The word persuaded her. She even gave me a little half-smile. Then she unlocked the door and climbed out of the car. I got out and walked around to their side. Rhea Carlson looked at me as if I might be on the point of assaulting her.
“Calm down, Mrs. Carlson. Nothing’s happened.”
“Oh? Would you know?”
“I know that no harm will ever come to Stella if I’m around. May I ask you a question?”
She hesitated. “I won’t promise to answer it.”
“You received a phone call this morning at five to eight. Was it local or long distance?”
“I don’t know. Most of our long-distance calls are dialed direct.”
“Was anything said?”
“I said hello.”
“I mean on the other end of the line.”
“No. Not a word.”
“Did whoever it was hang up?”
“Yes, and I’m sure it wasn’t the Hillman boy. It was just another stupid mistake in dialing. We get them all the time.”
“It was so Tommy,” Stella said. “I know it.”
“Don’t believe her. She’s always making things up.”
“I am not.”
Stella looked ready to cry.
“Don’t contradict me, Stella. Why do you always have to contradict me?”
“I don’t.”
“You do.”
I stepped between them. “Your daughter’s a good girl, and she’s almost a woman. Please try to bear that in mind, and treat her gently.”
Mrs. Carlson said in scornful desperation: “What do you know about mothers and daughters? Who are you, anyway?”
“I’ve been a private detective since the war. In the course of time you pick up a few primitive ideas about people, and you develop an instinct for the good ones. Like Stella.”
Stella blushed. Her mother peered at me without understanding. In my rear-view mirror, as I started away, I saw them walking down the driveway, far apart. It seemed a pity.
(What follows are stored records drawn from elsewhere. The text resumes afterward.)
(** X6: what an invocation of [OfflineAntiPornModel.predictions] (on a
    model with tasks) does to the world besides the POST: it draws exactly
    one number from the [random] module's generator and leaves the
    environment alone; when [urllib.request.Request] takes the url it prints
    one line if the POST raises and nothing if it answers; when [Request]
    does not take the url its [ValueError] is raised outside the handler, so
    nothing is printed. *)
Theorem X6_offline_draws_once_and_prints_on_failure :
  forall (m : OfflineAntiPornModel.t) (img : ndarray) (w : World)
         (init : list string) (final : string),
    OfflineAntiPornModel._apiType m = (init ++ [final])%list ->
    let w' := snd (snd (OfflineAntiPornModel.predictions img (m, w))) in
    stream (random w') = stream (random w)
    /\ position (random w') = S (position (random w))
    /\ environ w' = environ w
    /\ match Request_refuses (OfflineAntiPornModel.url m) with
       | Some _ => stdout w' = stdout w
       | None =>
           match urlopen_reply (remote w) (List.length (calls w))
                   (post_of (OfflineAntiPornModel.url m)
                      (request_for img init final) (next_logid w)) with
           | Answer _ => stdout w' = stdout w
           | Fault msg => stdout w' = (stdout w ++ [msg])%list
           end
       end.
Proof.
  intros m img w init final Hm w'. subst w'.
  destruct (Request_refuses (OfflineAntiPornModel.url m)) as [msg|] eqn:Hurl.
  - rewrite (OfflineAntiPornModel_predictions_tasks_refused m img w init final Hm Hurl).
    cbn [fst snd after_logid with_random random stdout environ].
    unfold draw, randint_request; cbn [snd stream position].
    rewrite Nat.add_1_r. repeat split.
  - rewrite (OfflineAntiPornModel_predictions_tasks m img w init final Hm Hurl).
    cbv zeta.
    destruct (urlopen_reply (remote w) (List.length (calls w))
                (post_of (OfflineAntiPornModel.url m) (request_for img init final)
                   (next_logid w)));
      cbn [fst snd with_stdout with_calls after_logid with_random random stdout
           environ];
      unfold draw, randint_request; cbn [snd stream position];
      rewrite Nat.add_1_r; repeat split.
Qed.

End OfflineEffects.

Section VendorExtras.
Context {F : Foreign}.

(** X7: the SDK wrappers have no handler: when the vendor call of
    [AipAntiPornModel], [GoogleSafeSearchModel],
    [GoogleObjectDetectionModel] or [GoogleOCRModel] raises, [predictions]
    raises that same exception, prints nothing, and the call was issued
    once. *)
Theorem X7_vendor_exception_reaches_the_caller :
  (forall (m : AipAntiPornModel.t) (img : ndarray) (w : World) (msg : string),
      antiPorn_reply (remote w) (List.length (calls w))
        (AipAntiPornModel.model m) (ndarray_to_bytes img) = Fault msg ->
      AipAntiPornModel.predictions img (m, w)
      = (Raise (VendorError msg),
         (m, with_calls (calls w ++ [Call_antiPorn (AipAntiPornModel.model m)
                                       (ndarray_to_bytes img)])%list w)))
  /\ (forall (m : GoogleSafeSearchModel.t) (img : ndarray) (w : World) (msg : string),
      safe_search_detection_reply (remote w) (List.length (calls w))
        (GoogleSafeSearchModel.model m) {| content := ndarray_to_bytes img |}
      = Fault msg ->
      GoogleSafeSearchModel.predictions img (m, w)
      = (Raise (VendorError msg),
         (m, with_calls
               (calls w ++ [Call_safe_search_detection
                              (GoogleSafeSearchModel.model m)
                              {| content := ndarray_to_bytes img |}])%list w)))
  /\ (forall (m : GoogleObjectDetectionModel.t) (img : ndarray) (w : World)
             (msg : string),
      object_localization_reply (remote w) (List.length (calls w))
        (GoogleObjectDetectionModel.model m) {| content := ndarray_to_bytes img |}
      = Fault msg ->
      GoogleObjectDetectionModel.predictions img (m, w)
      = (Raise (VendorError msg),
         (m, with_calls
               (calls w ++ [Call_object_localization
                              (GoogleObjectDetectionModel.model m)
                              {| content := ndarray_to_bytes img |}])%list w)))
  /\ (forall (m : GoogleOCRModel.t) (img : ndarray) (w : World) (msg : string),
      object_localization_reply (remote w) (List.length (calls w))
        (GoogleOCRModel.model m) {| content := ndarray_to_bytes img |}
      = Fault msg ->
      GoogleOCRModel.predictions img (m, w)
      = (Raise (VendorError msg),
         (m, with_calls
               (calls w ++ [Call_object_localization (GoogleOCRModel.model m)
                              {| content := ndarray_to_bytes img |}])%list w))).
Proof.
  split; [|split; [|split]]; intros m img w msg Hreply.
  - rewrite AipAntiPornModel_predictions_run. cbv zeta. rewrite Hreply. reflexivity.
  - rewrite GoogleSafeSearchModel_predictions_run. cbv zeta. rewrite Hreply.
    reflexivity.
  - rewrite GoogleObjectDetectionModel_predictions_run. cbv zeta. rewrite Hreply.
    reflexivity.
  - rewrite GoogleOCRModel_predictions_run. cbv zeta. rewrite Hreply. reflexivity.
Qed.

(** X8: when the vision response has no [safe_search_annotation] (an error
    response, say), [GoogleSafeSearchModel.predictions] raises
    [KeyError('safe_search_annotation')]: [protobuf_to_dict] has entries for
    the set fields only. *)
Theorem X8_safe_search_without_annotation_is_KeyError :
  forall (m : GoogleSafeSearchModel.t) (img : ndarray) (w : World)
         (response : message),
    safe_search_detection_reply (remote w) (List.length (calls w))
      (GoogleSafeSearchModel.model m) {| content := ndarray_to_bytes img |}
    = Answer response ->
    message_get "safe_search_annotation" response = None ->
    fst (GoogleSafeSearchModel.predictions img (m, w))
    = Raise (KeyError "safe_search_annotation").
Proof.
  intros m img w response Hreply Hget.
  rewrite GoogleSafeSearchModel_predictions_run. cbv zeta.
  rewrite Hreply, Hget. reflexivity.
Qed.

Lemma annotation_dicts_shape (items : list pbvalue) :
  forall acc ds,
    annotation_dicts items acc = Ok ds ->
    forallb is_dict acc = true ->
    forallb is_dict ds = true
    /\ List.length ds = (List.length acc + List.length items)%nat.
Proof.
  induction items as [|item items IH]; intros acc ds; simpl.
  - intros H Hacc. injection H as <-. split; [exact Hacc | lia].
  - destruct item as [x|fields|xs]; simpl; try discriminate.
    intros H Hacc.
    destruct (IH _ _ H) as [Hds Hlen].
    + rewrite forallb_app, Hacc. reflexivity.
    + split; [exact Hds|]. rewrite Hlen, length_app. simpl. lia.
Qed.
(** * QUIZ.server: attempt lifecycle and answer grading

    A shallow embedding of the session controller
    (server/controllers/sessionController.js), the grading service
    (server/services/grading.js), the session model
    (server/models/QuizSession.js), the expiry script
    (server/cron/expireSessions.js) and the quiz generator
    (server/services/aiService.js: the retry loop, the extraction of the
    JSON block and the validation of the parsed questions), followed by the
    properties of the attempt state machine, of the grading engine and of
    the generator.

    Conventions of the embedding.
    - A JavaScript string is a [string]: a sequence of code units below
      U+0100 (Latin-1).  On that range [trim], [toLowerCase], [\s] and [\w]
      are the ones of ECMAScript; the replacement of curly quotes done by
      [normalizeText] is the identity there.
    - A JavaScript number is a [num]: NaN, an infinity, or a finite value
      kept as a rational.  [Number] of a string and the operations [+], [-]
      and [*] round to binary64 ([round64]: to nearest, ties to even,
      overflow to an infinity, subnormal values); [String] of a number
      gives the least digits that read back as it; the two zeros are one.  The
      only division of the code is the one of [similarity], which is kept
      exact: its result is compared with 0.8, and for lengths below 2^50 the
      rounded and the exact comparison agree.
    - A value a client or a quiz supplies is a primitive ([val]).
    - A JavaScript object used as a dictionary is a [jsobj]: its own
      properties in insertion order.  An object the code makes as [{}] and
      fills by assignments is a [dict], which also tells whether its
      prototype has become [null]: an assignment under the name [__proto__]
      reaches the setter of Object.prototype and makes no own property
      ([assign]).  A read [d[k]] is the own property ([readProp]); for a key
      that the object does not own and that names a member of
      Object.prototype ([inheritedName]), the code finds that member, which
      is no [val], and what is proved of such reads leaves those keys out.
    - A collection is the list of its documents.  The identifiers of the
      stored documents are ObjectIds, written short in the examples;
      [findById] of a string that does not cast to an ObjectId throws, which
      each handler answers with 500 ([isObjectId]).  [save] of a document
      whose array of answers was set is conditional on the version key [__v]
      and increments it; [findOneAndUpdate] leaves the version alone.
    - A date is an integer, its milliseconds since the epoch; the range of
      Date is not modelled.  The three readings of the clock in [startQuiz]
      are taken at the same millisecond.
    - A handler that awaits the store between its read and its write is cut
      into the part before the write and the write itself, so that another
      request can be scheduled in between.
    - What the outside world answers is an argument: [pick] for
      [Math.random], [post] for the replies of the API to the successive
      posts of [callGemini], whose loop runs on fuel. *)

From Stdlib Require Import ZArith QArith Qabs List String Ascii Bool Lia Permutation.
From Stdlib Require Import DecimalString DecimalNat.
From Stdlib Require Qcanon.
Import ListNotations.
(** ** More on the scorer and on the filter *)

Lemma fill_required_lookup (d : evaluation_dict) (k : string) :
  fill_required d !! k
  = match d !! k with
    | Some v => Some v
    | None => if decide (k ∈ required_fields) then Some (JStr "Unknown") else None
    end.
Proof.
  assert (Hstep : ∀ (ev : evaluation_dict) (f : string),
            match ev !! f with Some _ => ev | None => <[f := JStr "Unknown"]> ev end !! k
            = match ev !! k with
              | Some v => Some v
              | None => if decide (k = f) then Some (JStr "Unknown") else None
              end).
  { intros ev f. destruct (ev !! f) eqn:Hf.
    - destruct (ev !! k) eqn:Hk; [done|]. case_decide; [congruence | done].
    - rewrite lookup_insert. case_decide as Hkf.
      + subst f. by rewrite Hf, decide_True.
      + destruct (ev !! k); [done|]. by rewrite decide_False by congruence. }
  unfold fill_required, required_fields. cbn [foldl]. rewrite !Hstep.
  destruct (d !! k); [done|].
  repeat case_decide; try done; subst; exfalso;
    repeat match goal with
           | H : _ ∉ _ |- _ => apply H; set_solver
           | H : _ ∈ _ |- _ => set_solver
           end.
Qed.

Lemma parse_evaluation_inr json_decode (t : string) (e : evaluation_dict) :
  parse_evaluation json_decode t = Some (inr e) →
  ∃ decoded,
    json_loads json_decode
      (PyStr.slice t (PyStr.find "{"%char t) (PyStr.rfind "}"%char t + 1)) = Some decoded
    ∧ e = fill_required decoded.
Proof.
  unfold parse_evaluation. case_decide; [|done].
  destruct (json_loads _ _) as [decoded|]; [|done].
  destruct (fill_required decoded !! "reasoning") as [v|]; [|done].
  destruct (slice_error v); [done|]. intros [= <-]. by exists decoded.
Qed.

(** X10.  Whatever the language model answers, the evaluation of a listing
    holds the four keys [match_score], [reasoning], [feature_match] and
    [quality_assessment]; so the filter never fails on a missing key. *)
Theorem X10_evaluation_has_required_fields :
  ∀ (openai_client : bool) (chat : listing → string → completion)
    (json_decode : string → option evaluation_dict) (l : listing) (user_criteria : string)
    (threshold : Q),
    (∀ field, field ∈ required_fields →
       is_Some (llm_evaluate_listing openai_client chat json_decode l user_criteria
                  !! field))
    ∧ meets_threshold
        (Evaluated l (llm_evaluate_listing openai_client chat json_decode l user_criteria))
        threshold ≠ inl "'match_score'".
Proof.
  intros client chat jd l c t.
  assert (Hall : ∀ field, field ∈ required_fields →
            is_Some (llm_evaluate_listing client chat jd l c !! field)).
  { intros field Hfield.
    destruct (llm_evaluate_listing_cases client chat jd l c)
      as [(r & -> & _)|(text & e & _ & _ & Hparse & ->)].
    - unfold fallback_evaluation, required_fields in *.
      apply list_elem_of_In in Hfield. simpl in Hfield.
      destruct Hfield as [<-|[<-|[<-|[<-|[]]]]]; by simplify_map_eq.
    - apply parse_evaluation_inr in Hparse as (decoded & _ & ->).
      rewrite fill_required_lookup. destruct (decoded !! field); [done|].
      by rewrite decide_True. }
  split; [exact Hall|].
  unfold meets_threshold. simpl.
  destruct (Hall "match_score") as [v ->]; [set_solver|].
  destruct (py_ge v t); [done|]. destruct v; simpl; discriminate.
Qed.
For all I knew, Rhea Carlson was a good girl, too.
I drove downtown, and took Sponti’s two-thousand-dollar check to the bank it was drawn on. I endorsed it, under Ralph Hillman’s signature: “With many thanks, Lew Archer.”
It was a weak riposte for being fired, but it gave me some satisfaction to think that it might bring out the purple in Dr. Sponti’s face.
The transfusion of cash made me feel mobile and imaginative. Just on a hunch, I drove back to Harold Harley’s place in Long Beach. It was a good hunch. Lila answered the door.